INFORMATION GIVEN =>
(** * Gantt chart app (app.py): derived columns, statistics and export

    A shallow embedding of the pandas code of [app.py]:
    [add_finish_column], [calculate_stats], [convert_df_to_csv],
    [convert_df_to_excel] and the add-task handler of the sidebar.

    Frames live in a store of objects and are passed by reference, as in
    Python: [df.copy()] allocates, [df["Start"] = ...] updates in place.
    A call either returns, raises a Python exception, or leaves the part of
    pandas that is modelled here ([Beyond]). *)

From Stdlib Require Import ZArith Lia List String Ascii SpecFloat.
From Stdlib Require Import Decimal DecimalString DecimalPos DecimalZ.
From stdpp Require Import base tactics option list strings relations.

Local Open Scope Z_scope.

(** ** Outcomes of a call *)

Inductive exn :=
| KeyError
| ValueError
| TypeError
| OverflowError
| IntCastingNaNError
| OutOfBoundsDatetime
| OutOfBoundsTimedelta
| IllegalCharacterError.

Inductive outcome (A : Type) :=
| Ok (a : A)
| Raise (e : exn)
| Beyond.
Arguments Ok {A} a.
Arguments Raise {A} e.
Arguments Beyond {A}.

Definition obind {A B} (m : outcome A) (k : A -> outcome B) : outcome B :=
  match m with
  | Ok a => k a
  | Raise e => Raise e
  | Beyond => Beyond
  end.

Notation "'let%' x ':=' m 'in' k" := (obind m (fun x => k))
  (at level 10, x name, m at level 100, k at level 200).

(** Elementwise conversion of a column: the first failing element decides. *)
Fixpoint traverse {A B} (f : A -> outcome B) (l : list A) : outcome (list B) :=
  match l with
  | [] => Ok []
  | x :: l' =>
      let% y := f x in
      let% ys := traverse f l' in
      Ok (y :: ys)
  end.

(** ** Calendar dates

    [datetime.date]: proleptic Gregorian calendar, years 1 to 9999. *)

Record date := Date { year : Z; month : Z; day : Z }.

Definition is_leap (y : Z) : bool :=
  (y mod 4 =? 0) && (negb (y mod 100 =? 0) || (y mod 400 =? 0)).

Definition days_in_month (y m : Z) : Z :=
  if m =? 2 then (if is_leap y then 29 else 28)
  else if (m =? 4) || (m =? 6) || (m =? 9) || (m =? 11) then 30
  else 31.

Definition valid_date (d : date) : bool :=
  (1 <=? year d) && (year d <=? 9999) &&
  (1 <=? month d) && (month d <=? 12) &&
  (1 <=? day d) && (day d <=? days_in_month (year d) (month d)).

WHAT NEEDS TO BE DONE => Set the data down again in full. Keep it exact.

YOUR RESPONSE =>
(** * Gantt chart app (app.py): derived columns, statistics and export

    A shallow embedding of the pandas code of [app.py]:
    [add_finish_column], [calculate_stats], [convert_df_to_csv],
    [convert_df_to_excel] and the add-task handler of the sidebar.

    Frames live in a store of objects and are passed by reference, as in
    Python: [df.copy()] allocates, [df["Start"] = ...] updates in place.
    A call either returns, raises a Python exception, or leaves the part of
    pandas that is modelled here ([Beyond]). *)

From Stdlib Require Import ZArith Lia List String Ascii SpecFloat.
From Stdlib Require Import Decimal DecimalString DecimalPos DecimalZ.
From stdpp Require Import base tactics option list strings relations.

Local Open Scope Z_scope.

(** ** Outcomes of a call *)

Inductive exn :=
| KeyError
| ValueError
| TypeError
| OverflowError
| IntCastingNaNError
| OutOfBoundsDatetime
| OutOfBoundsTimedelta
| IllegalCharacterError.

Inductive outcome (A : Type) :=
| Ok (a : A)
| Raise (e : exn)
| Beyond.
Arguments Ok {A} a.
Arguments Raise {A} e.
Arguments Beyond {A}.

Definition obind {A B} (m : outcome A) (k : A -> outcome B) : outcome B :=
  match m with
  | Ok a => k a
  | Raise e => Raise e
  | Beyond => Beyond
  end.

Notation "'let%' x ':=' m 'in' k" := (obind m (fun x => k))
  (at level 10, x name, m at level 100, k at level 200).

(** Elementwise conversion of a column: the first failing element decides. *)
Fixpoint traverse {A B} (f : A -> outcome B) (l : list A) : outcome (list B) :=
  match l with
  | [] => Ok []
  | x :: l' =>
      let% y := f x in
      let% ys := traverse f l' in
      Ok (y :: ys)
  end.

(** ** Calendar dates

    [datetime.date]: proleptic Gregorian calendar, years 1 to 9999. *)

Record date := Date { year : Z; month : Z; day : Z }.

Definition is_leap (y : Z) : bool :=
  (y mod 4 =? 0) && (negb (y mod 100 =? 0) || (y mod 400 =? 0)).

Definition days_in_month (y m : Z) : Z :=
  if m =? 2 then (if is_leap y then 29 else 28)
  else if (m =? 4) || (m =? 6) || (m =? 9) || (m =? 11) then 30
  else 31.

Definition valid_date (d : date) : bool :=
  (1 <=? year d) && (year d <=? 9999) &&
  (1 <=? month d) && (month d <=? 12) &&
  (1 <=? day d) && (day d <=? days_in_month (year d) (month d)).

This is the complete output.